When we measure to prove our success, we bias the type of information we will value and use. That information might get those monkeys off our backs, but it blinds us to what’s really going on. We’re less informed about how to manage the performance of the organisation under our care. How we currently try to deal with accountability and transparency is a trap.
It would be lovely to tell those monkeys on our backs what little Hugo tells his monkeys (It cracks me up every single time I watch it!). We do, however, have a more grown-up way to get out of the accountability and transparency trap.
See the trap: Vanity metrics are not performance metrics.
Firstly, we need to appreciate that the information we’re currently feeding those monkeys on our backs is sugary sweet and nutritionless. Vanity metrics, as many people call them. Most definitely are not meaningful performance metrics that drive learning and improvement and creating excellent stuff for our stakeholders. For example, speed is a vanity metric in car racing.
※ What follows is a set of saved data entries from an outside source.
Lemma virt_to_phys_ok t s a : ready t s -> in_target t a -> virt_to_phys checks t a = Done (place t a).
Proof.
  intros Hr [H1 H2]. destruct (rd_phys _ _ Hr) as [H3 H4]. unfold virt_to_phys, checked_sub, place.
  rewrite (proj2 (Z.leb_le _ _)) by lia. apply arith_ok. unfold in_range. change (2 ^ 52) with 4503599627370496 in H4. lia.
Qed.

Lemma word_in_target t a : word t a -> in_target t a.
Proof. intros (_ & H1 & H2). unfold in_target. destruct sizes as (E1 & E2 & E3). rewrite E1, E2, E3 in *. lia. Qed.

(** *** The slots of a served thread *)
Lemma slot_aligned k i : (64 | 4096 * k + slot i).
Proof. exists (64 * k + i * 2). unfold slot. lia. Qed.

Lemma page_match_write t s i : ready t s -> served i ->
  page_match s WR_BUFF (phys (write (mcas_of t)) + slot i) = true.
Proof.
  intros Hr Hi. destruct (buffers_aligned t s Hr) as (k & H1 & H2 & _ & E & _). unfold page_match. rewrite (rd_write _ _ Hr), E.
  rewrite (proj2 (Z.eqb_neq _ _)) by lia. cbn [negb andb]. unfold served, slot in *. rewrite bits_page by lia.
  replace (4096 * k) with (4096 * k + 0) by lia. rewrite bits_page by lia. apply Z.eqb_refl.
Qed.

Lemma page_match_read t s i : ready t s -> served i ->
  page_match s RD_BUFF (phys (read (mcas_of t)) + slot i) = true.
Proof.
  intros Hr Hi. destruct (buffers_aligned t s Hr) as (k & H1 & H2 & _ & _ & E). unfold page_match. rewrite (rd_read _ _ Hr), E.
  rewrite (proj2 (Z.eqb_neq _ _)) by lia. cbn [negb andb]. unfold served, slot in *. rewrite bits_page by lia.
  replace (4096 * (k + 16)) with (4096 * (k + 16) + 0) by lia. rewrite bits_page by lia. apply Z.eqb_refl.
Qed.

(** A slot past the first page is not watched. *)
Lemma page_unmatched t s i : ready t s -> 32 <= i < 512 ->
  page_match s WR_BUFF (phys (write (mcas_of t)) + slot i) = false /\ page_match s RD_BUFF (phys (read (mcas_of t)) + slot i) = false.
Proof.
  intros Hr Hi. destruct (buffers_aligned t s Hr) as (k & H1 & H2 & _ & Ew & Er). unfold page_match. rewrite (rd_write _ _ Hr), (rd_read _ _ Hr), Ew, Er.
  assert (slot i = 4096 * (i / 32) + slot (i mod 32)) as -> by (unfold slot; pose proof (Z.div_mod i 32); lia).
  pose proof (Z.mod_pos_bound i 32 ltac:(lia)). assert (1 <= i / 32 < 16) by (split; [apply Z.div_le_lower_bound|apply Z.div_lt_upper_bound]; lia).
  assert (forall q, 0 <= q -> q + 16 <= 2 ^ 40 -> (bits_51_12 (4096 * q + (4096 * (i / 32) + slot (i mod 32))) =? bits_51_12 (4096 * q)) = false) as H'.
  { intros q Hq Hq'. replace (4096 * q + (4096 * (i / 32) + slot (i mod 32))) with (4096 * (q + i / 32) + slot (i mod 32)) by lia.
    rewrite bits_page by (unfold slot; lia). replace (4096 * q) with (4096 * q + 0) by lia. rewrite bits_page by lia. apply Z.eqb_neq. lia. }
  split; rewrite H' by lia; apply andb_false_r.
Qed.
End layout.

(** ** Transactions *)

Section transactions.
Context (t : Buffer).
Abbreviation m := (mcas_of t).
Abbreviation read_at i := (phys (read m) + slot i).

(** What a state says of the memory: the atomics, and the flags that a read of
    a slot finds when it is not redirected. *)
Definition same_words (s s' : Hw) : Prop := forall a, word t a -> memory s' (place t a) = memory s (place t a).
Definition same_flags (s s' : Hw) : Prop := forall i, served i -> memory s' (read_at i + 8) = memory s (read_at i + 8).
Definition same_entry (s s' : Hw) (i : Z) : Prop := entries s' (i * 2) = entries s (i * 2).

Lemma ready_eq s s' : csr s' = csr s -> MCAS s' = MCAS s -> ready t s -> ready t s'.
Proof. intros E1 E2 []. split; rewrite ?E1, ?E2; done. Qed.

Lemma put_line_out a l f q : q < line a \/ line a + 64 <= q -> put_line a l f q = f q.
Proof.
  intros H. unfold put_line. destruct (Z.leb_spec (line a) q), (Z.ltb_spec q (line a + 64)); try done. lia.
Qed.

Lemma put_line_hd a x l f : line a = a -> put_line a (x :: l) f a = x.
Proof.
  intros E. unfold put_line. rewrite E, Z.leb_refl, (proj2 (Z.ltb_lt _ _)) by lia. by rewrite Z.sub_diag.
Qed.

Lemma put_entry_eq i e f : served i -> put_entry (i * 2) e f (i * 2) = e.
Proof. intros Hi. unfold put_entry, served, MAX_CORE_CNT in *. by rewrite Z.eqb_refl, (proj2 (Z.ltb_lt _ _)) by lia. Qed.
Lemma put_entry_ne i j e f : i <> j -> put_entry (i * 2) e f (j * 2) = f (j * 2).
Proof. intros Hi. unfold put_entry. by rewrite (proj2 (Z.eqb_neq _ _)) by lia. Qed.

Lemma send_spec s i old new p : ready t s -> served i ->
  let s' := send m i old new p s in
  ready t s' /\ same_words s s' /\ same_flags s s' /\
  entries s' (i * 2) = mkEntry old new p 1 /\ forall j, j <> i -> same_entry s s' j.
Proof.
  intros Hr Hi. unfold send, write_line. rewrite (page_match_write t s i Hr Hi). cbv zeta.
  destruct (buffers_aligned t s Hr) as (k & H1 & H2 & _ & Ew & Er).
  assert (i * 2 mod 256 = i * 2) as -> by (unfold served in Hi; apply Z.mod_small; lia).
  split; [by apply (ready_eq s)|]. unfold same_words, same_flags, same_entry, set_entries, set_memory. cbn [memory entries].
  split_and!.
  - intros a Ha. destruct (word_place t s a Hr Ha) as (_ & _ & _ & _ & Hb). apply put_line_out. rewrite Ew in *.
    rewrite line_64 by apply slot_aligned. unfold slot, served in *. lia.
  - intros j Hj. apply put_line_out. rewrite Ew, Er, line_64 by apply slot_aligned. unfold slot, served in *. lia.
  - by apply put_entry_eq.
  - intros j Hne. by apply put_entry_ne.
Qed.

Lemma ask_spec s i : ready t s -> served i ->
  let e := entries s (i * 2) in
  ask m i s = if status e =? 1
    then (set_entries (put_entry (i * 2) (with_status 2 e) (entries s)) s, (Some (i * 2), Z.land (target_pa e) (Z.ones 52)))
    else (s, (None, read_at i)).
Proof.
  intros Hr Hi. unfold ask, read_request. rewrite (page_match_read t s i Hr Hi). cbn [andb].
  destruct (buffers_aligned t s Hr) as (k & H1 & H2 & _ & Ew & Er). rewrite Er, core_page by (done || lia). done.
Qed.

(** The answer to a standing command for an atomic that holds what the command
    expects: the atomic is swapped and no entry for it is left standing. *)
Lemma respond_swap s i a old new d : ready t s -> served i -> word t a ->
  entries s (i * 2) = mkEntry old new (place t a) 2 -> fst d = old ->
  exists s', read_respond (Some (i * 2)) d s = (s', (old, 1)) /\ ready t s' /\ same_flags s s' /\
    memory s' (place t a) = new /\ (forall b, word t b -> b <> a -> memory s' (place t b) = memory s (place t b)) /\
    status (entries s' (i * 2)) = 0 /\
    forall j, j <> i -> entries s' (j * 2) =
      if target_pa (entries s (j * 2)) =? place t a then with_status 0 (entries s (j * 2)) else entries s (j * 2).
Proof.
  intros Hr Hi Ha He Hd. unfold read_respond. rewrite He. cbn [status compare_value swap_value target_pa]. rewrite Hd, !Z.eqb_refl. cbn [andb].
  destruct (word_place t s a Hr Ha) as (_ & Hp & Hl & _ & Hb). rewrite low_52 by done. eexists. split; [reflexivity|].
  destruct (buffers_aligned t s Hr) as (k & H1 & H2 & _ & Ew & Er).
  unfold set_memory, set_entries, same_flags. cbn [csr memory entries MCAS THREAD_ID].
  split; [by apply (ready_eq s)|]. split_and!.
  - intros j Hj. apply put_line_out. rewrite Hl, Er, Ew in *. unfold slot, served in *. lia.
  - by apply put_line_hd.
  - intros b Hw Hne. apply put_line_out. rewrite Hl. pose proof (place_apart t s a b Hr Ha Hw ltac:(congruence)). lia.
  - rewrite put_entry_eq by done. cbn [with_status target_pa]. by rewrite Z.eqb_refl.
  - intros j Hne. by rewrite put_entry_ne by congruence.
Qed.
When we feed the monkeys, we can fall into the trap of eating the same sugary sweet and nutritionless information. We can start believing the good-news stories and overly-inflated performance results and biased metrics. And we become blind to what’s really going on. We become blind to opportunities to truly increase performance and help the organisation better fulfill its purpose.
And we perpetuate the same vanity-metrics dependency throughout the organisation. I facilitated PuMP with an IT team in an investment company and they insisted on measuring dozens of things. So their draft set of metrics was huge, and told the story of how busy and important the team was. As they progressed through PuMP, they shifted their definition of success, and ended up with just two KPIs that focused entirely on what was most important to their internal customers.
So we need another way of thinking about success.
Side-step the trap: Stop trying to prove success.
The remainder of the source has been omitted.